Dataset entries:
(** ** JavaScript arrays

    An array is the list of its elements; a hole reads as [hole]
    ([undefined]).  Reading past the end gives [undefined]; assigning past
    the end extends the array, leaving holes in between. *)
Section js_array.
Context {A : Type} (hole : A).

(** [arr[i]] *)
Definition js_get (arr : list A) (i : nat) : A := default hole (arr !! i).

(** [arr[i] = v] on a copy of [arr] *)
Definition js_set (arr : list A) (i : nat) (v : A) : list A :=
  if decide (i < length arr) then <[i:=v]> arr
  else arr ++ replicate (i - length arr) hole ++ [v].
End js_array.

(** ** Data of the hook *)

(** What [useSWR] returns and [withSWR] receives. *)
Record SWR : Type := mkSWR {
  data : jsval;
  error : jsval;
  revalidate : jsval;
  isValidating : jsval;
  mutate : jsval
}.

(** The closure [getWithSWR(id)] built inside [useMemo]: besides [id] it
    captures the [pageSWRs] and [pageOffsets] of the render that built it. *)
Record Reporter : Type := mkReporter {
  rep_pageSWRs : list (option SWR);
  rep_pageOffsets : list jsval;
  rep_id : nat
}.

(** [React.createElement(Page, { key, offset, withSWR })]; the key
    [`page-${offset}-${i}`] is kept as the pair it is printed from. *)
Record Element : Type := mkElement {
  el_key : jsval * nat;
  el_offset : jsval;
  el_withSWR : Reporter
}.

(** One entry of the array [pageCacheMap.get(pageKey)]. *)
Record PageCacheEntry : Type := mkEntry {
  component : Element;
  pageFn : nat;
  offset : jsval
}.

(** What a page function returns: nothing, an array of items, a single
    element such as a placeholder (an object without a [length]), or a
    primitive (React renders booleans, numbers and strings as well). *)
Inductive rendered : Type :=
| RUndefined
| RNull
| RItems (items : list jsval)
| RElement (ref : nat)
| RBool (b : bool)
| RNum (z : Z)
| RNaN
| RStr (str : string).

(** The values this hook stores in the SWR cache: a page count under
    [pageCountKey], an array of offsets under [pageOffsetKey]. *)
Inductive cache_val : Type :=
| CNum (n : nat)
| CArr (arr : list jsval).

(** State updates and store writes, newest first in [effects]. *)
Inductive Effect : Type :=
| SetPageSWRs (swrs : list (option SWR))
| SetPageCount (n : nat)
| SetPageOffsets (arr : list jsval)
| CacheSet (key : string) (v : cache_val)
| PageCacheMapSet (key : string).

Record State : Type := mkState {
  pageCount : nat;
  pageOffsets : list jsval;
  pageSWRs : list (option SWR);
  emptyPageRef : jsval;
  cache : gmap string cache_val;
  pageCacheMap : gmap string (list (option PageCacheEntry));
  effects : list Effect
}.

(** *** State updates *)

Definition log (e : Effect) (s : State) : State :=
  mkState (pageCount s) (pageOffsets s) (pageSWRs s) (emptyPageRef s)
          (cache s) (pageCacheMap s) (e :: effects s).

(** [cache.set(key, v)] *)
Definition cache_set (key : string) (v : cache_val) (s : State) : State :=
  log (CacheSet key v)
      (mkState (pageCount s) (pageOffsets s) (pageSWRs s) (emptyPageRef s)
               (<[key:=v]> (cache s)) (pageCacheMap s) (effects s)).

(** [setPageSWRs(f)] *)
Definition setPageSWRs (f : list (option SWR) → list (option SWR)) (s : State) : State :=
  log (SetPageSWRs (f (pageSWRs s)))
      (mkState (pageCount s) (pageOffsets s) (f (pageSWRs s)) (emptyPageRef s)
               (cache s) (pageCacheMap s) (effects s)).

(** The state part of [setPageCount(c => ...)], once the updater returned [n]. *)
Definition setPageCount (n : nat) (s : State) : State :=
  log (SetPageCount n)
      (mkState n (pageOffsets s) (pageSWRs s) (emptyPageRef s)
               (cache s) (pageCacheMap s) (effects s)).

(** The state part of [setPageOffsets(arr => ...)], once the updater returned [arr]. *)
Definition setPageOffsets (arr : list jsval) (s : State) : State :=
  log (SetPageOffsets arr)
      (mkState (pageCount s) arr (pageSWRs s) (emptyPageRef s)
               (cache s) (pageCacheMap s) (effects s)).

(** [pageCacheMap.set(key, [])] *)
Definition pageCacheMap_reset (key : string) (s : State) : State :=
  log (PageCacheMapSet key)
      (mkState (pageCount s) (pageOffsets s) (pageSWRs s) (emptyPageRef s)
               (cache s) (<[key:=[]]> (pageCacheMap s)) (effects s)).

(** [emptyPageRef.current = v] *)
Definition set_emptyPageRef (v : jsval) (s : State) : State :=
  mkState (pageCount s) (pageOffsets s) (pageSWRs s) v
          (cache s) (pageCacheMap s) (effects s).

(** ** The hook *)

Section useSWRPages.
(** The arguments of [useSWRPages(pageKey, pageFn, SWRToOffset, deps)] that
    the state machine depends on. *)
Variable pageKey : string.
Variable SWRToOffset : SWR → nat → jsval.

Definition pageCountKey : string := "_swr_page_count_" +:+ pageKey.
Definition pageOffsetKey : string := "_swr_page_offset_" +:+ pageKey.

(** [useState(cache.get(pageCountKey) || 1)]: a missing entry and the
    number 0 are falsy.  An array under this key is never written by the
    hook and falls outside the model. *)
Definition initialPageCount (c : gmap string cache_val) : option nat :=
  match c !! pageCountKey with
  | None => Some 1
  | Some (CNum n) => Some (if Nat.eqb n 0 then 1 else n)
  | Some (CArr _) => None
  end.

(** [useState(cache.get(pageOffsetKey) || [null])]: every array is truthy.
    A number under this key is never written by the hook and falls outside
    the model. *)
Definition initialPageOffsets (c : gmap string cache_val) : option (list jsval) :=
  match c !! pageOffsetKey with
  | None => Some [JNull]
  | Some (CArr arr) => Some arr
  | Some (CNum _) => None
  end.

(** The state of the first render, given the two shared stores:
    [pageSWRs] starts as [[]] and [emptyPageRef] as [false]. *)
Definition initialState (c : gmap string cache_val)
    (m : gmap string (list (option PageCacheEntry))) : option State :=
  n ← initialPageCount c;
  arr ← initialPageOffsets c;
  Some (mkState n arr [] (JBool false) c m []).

--

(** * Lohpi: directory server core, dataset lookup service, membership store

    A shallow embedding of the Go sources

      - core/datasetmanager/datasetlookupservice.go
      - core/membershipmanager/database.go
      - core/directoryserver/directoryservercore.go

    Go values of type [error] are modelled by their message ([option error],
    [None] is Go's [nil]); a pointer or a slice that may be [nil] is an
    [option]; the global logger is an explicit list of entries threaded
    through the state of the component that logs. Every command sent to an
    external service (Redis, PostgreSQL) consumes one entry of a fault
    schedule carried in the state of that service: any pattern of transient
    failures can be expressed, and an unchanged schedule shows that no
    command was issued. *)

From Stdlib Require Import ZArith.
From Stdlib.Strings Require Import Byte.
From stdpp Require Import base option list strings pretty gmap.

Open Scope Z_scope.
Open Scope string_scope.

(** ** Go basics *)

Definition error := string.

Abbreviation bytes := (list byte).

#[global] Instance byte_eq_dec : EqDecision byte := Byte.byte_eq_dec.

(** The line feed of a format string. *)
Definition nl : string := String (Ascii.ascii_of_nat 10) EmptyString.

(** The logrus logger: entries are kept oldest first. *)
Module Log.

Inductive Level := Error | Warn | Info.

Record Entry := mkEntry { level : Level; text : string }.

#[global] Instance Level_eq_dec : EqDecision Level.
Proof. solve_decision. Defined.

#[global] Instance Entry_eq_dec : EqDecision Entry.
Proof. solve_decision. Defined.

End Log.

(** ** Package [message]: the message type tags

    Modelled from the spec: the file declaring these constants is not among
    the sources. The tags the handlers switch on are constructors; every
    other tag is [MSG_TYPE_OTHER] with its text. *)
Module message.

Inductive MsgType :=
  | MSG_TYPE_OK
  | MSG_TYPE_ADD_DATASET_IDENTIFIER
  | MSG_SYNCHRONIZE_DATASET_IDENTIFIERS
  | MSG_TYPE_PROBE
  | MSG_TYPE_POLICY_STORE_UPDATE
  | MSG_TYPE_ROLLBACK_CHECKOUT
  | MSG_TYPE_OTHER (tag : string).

* * *

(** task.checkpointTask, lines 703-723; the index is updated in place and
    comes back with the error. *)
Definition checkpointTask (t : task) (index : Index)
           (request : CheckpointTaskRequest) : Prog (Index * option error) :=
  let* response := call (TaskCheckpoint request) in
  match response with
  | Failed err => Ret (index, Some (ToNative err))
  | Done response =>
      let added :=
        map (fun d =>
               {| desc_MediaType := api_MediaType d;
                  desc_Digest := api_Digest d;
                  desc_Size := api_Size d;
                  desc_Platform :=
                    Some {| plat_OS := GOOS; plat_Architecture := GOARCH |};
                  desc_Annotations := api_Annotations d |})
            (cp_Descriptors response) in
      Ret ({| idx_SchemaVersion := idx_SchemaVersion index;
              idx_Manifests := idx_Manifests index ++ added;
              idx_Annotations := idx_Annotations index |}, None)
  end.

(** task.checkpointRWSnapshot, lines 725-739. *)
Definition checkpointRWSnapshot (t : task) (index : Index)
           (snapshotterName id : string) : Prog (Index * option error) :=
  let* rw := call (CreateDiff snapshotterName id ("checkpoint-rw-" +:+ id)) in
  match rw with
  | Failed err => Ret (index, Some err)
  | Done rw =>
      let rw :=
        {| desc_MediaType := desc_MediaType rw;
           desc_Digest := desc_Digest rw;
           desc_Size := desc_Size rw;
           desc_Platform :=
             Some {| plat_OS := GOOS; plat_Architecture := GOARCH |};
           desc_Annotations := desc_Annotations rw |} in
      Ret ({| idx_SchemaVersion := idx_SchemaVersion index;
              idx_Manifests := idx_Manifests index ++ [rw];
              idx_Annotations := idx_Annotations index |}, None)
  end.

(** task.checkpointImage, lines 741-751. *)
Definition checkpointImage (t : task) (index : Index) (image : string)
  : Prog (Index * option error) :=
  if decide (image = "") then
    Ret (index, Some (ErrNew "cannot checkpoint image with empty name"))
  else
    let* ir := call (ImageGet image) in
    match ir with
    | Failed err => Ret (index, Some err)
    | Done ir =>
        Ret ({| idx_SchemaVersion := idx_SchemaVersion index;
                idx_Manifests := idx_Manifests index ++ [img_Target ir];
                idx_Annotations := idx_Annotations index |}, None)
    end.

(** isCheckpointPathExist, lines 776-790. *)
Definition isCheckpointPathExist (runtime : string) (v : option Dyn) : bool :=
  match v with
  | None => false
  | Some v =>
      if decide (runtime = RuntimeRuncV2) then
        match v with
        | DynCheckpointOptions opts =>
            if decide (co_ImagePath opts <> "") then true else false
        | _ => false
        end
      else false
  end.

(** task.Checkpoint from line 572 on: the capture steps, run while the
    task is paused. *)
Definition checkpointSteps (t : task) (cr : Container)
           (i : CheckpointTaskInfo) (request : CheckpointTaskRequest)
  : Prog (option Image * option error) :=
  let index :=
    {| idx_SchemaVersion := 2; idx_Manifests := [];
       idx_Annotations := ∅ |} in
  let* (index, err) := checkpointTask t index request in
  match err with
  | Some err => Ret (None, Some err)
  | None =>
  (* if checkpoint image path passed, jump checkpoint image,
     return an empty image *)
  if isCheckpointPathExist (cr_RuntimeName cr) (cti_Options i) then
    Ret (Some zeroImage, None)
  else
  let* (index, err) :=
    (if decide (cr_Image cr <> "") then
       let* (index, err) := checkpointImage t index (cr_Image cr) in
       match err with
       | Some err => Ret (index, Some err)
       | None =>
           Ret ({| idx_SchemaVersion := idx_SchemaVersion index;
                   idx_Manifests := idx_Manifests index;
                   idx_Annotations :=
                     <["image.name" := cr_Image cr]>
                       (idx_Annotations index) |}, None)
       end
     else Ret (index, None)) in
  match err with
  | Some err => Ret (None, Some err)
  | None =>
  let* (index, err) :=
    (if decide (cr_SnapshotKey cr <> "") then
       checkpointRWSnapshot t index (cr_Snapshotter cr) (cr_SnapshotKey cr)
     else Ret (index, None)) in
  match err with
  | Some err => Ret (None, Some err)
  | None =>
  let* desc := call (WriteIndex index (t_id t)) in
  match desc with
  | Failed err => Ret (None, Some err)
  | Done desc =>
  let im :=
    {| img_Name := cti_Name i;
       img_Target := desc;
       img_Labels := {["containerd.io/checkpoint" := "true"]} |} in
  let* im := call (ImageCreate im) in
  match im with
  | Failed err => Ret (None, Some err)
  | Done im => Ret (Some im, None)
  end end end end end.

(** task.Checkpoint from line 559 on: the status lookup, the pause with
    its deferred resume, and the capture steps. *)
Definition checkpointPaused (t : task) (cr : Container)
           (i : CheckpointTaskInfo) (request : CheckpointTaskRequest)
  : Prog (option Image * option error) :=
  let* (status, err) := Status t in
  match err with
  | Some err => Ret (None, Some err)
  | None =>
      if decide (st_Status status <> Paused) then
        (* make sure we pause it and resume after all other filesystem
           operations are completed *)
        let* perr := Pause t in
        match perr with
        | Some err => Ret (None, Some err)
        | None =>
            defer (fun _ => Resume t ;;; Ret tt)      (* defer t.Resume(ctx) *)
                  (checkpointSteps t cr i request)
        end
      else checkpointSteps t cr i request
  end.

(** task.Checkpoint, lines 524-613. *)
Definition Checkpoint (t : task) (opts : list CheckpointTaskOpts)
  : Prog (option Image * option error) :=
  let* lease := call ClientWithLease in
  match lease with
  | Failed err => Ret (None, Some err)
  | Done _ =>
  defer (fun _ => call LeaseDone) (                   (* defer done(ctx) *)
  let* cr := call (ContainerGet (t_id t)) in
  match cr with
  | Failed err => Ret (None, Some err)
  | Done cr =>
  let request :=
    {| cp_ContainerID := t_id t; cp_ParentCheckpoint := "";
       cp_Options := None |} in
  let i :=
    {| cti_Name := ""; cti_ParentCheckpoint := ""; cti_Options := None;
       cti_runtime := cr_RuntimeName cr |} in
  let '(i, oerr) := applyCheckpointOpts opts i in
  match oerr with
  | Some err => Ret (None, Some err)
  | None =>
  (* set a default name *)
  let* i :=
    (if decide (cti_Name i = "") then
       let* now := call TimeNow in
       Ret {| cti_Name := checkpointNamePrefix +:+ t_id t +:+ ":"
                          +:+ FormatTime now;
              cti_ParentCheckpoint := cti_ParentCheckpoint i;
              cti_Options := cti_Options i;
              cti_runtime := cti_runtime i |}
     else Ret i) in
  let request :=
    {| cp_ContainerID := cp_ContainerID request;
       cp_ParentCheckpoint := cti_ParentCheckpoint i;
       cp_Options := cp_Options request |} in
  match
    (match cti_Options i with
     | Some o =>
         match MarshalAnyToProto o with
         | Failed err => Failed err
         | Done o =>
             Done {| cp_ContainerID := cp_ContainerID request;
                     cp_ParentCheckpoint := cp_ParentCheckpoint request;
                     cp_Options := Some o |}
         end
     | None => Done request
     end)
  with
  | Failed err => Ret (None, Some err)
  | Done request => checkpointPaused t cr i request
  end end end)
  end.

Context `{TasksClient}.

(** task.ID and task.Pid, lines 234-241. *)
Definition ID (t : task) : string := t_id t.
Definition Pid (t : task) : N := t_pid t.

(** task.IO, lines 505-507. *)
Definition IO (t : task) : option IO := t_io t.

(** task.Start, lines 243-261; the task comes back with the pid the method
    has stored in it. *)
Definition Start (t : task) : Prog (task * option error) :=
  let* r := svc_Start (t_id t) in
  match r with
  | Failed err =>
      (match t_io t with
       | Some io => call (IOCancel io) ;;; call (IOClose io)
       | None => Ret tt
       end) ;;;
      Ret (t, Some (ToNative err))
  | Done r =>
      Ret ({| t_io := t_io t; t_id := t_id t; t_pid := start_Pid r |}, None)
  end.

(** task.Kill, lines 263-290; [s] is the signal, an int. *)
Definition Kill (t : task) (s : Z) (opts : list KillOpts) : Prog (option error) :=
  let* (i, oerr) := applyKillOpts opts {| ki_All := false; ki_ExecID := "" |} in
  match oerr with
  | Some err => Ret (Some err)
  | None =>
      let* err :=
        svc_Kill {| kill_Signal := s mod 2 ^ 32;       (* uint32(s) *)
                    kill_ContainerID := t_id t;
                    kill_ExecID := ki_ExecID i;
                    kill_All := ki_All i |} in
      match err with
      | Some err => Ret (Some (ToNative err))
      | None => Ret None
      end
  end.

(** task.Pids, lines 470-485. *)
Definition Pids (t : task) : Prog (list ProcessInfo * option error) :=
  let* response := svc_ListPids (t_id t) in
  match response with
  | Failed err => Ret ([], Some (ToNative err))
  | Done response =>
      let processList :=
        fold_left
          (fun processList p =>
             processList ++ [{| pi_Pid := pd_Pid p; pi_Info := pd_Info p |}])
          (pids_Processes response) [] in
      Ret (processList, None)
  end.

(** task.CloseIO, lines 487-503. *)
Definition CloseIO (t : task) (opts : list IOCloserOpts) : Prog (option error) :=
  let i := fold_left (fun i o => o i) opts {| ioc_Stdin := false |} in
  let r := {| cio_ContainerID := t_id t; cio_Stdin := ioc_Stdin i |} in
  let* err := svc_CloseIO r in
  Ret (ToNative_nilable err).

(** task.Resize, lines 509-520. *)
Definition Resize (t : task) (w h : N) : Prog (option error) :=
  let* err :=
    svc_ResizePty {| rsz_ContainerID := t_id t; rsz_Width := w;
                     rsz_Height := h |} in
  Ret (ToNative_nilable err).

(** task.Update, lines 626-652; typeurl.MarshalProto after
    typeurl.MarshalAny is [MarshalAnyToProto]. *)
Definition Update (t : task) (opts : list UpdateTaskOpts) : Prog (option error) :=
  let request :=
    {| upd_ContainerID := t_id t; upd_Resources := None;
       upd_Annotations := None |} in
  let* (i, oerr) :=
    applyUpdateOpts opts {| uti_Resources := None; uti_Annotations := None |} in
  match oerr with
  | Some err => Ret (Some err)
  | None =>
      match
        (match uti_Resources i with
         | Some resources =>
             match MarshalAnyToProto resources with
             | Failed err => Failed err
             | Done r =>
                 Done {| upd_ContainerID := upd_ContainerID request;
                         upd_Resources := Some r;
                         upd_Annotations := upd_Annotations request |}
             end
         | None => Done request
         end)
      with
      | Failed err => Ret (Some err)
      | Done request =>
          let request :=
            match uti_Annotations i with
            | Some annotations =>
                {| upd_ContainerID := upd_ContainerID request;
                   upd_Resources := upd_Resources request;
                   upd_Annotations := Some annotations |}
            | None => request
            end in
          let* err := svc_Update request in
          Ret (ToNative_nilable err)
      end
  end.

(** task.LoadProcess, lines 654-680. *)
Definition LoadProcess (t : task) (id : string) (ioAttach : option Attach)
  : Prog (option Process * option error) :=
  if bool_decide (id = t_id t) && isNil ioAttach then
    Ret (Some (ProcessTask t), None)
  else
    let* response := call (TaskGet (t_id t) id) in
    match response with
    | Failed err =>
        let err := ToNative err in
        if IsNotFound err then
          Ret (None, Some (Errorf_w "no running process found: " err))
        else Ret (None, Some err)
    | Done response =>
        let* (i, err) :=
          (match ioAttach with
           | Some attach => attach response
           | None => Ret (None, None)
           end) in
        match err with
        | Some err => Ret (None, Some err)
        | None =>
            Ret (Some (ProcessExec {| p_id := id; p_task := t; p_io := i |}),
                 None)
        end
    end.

What you will do: For each line above that holds the string "built", provide a copy of that line.

Response below:
(** The closure [getWithSWR(id)] built inside [useMemo]: besides [id] it
    captures the [pageSWRs] and [pageOffsets] of the render that built it. *)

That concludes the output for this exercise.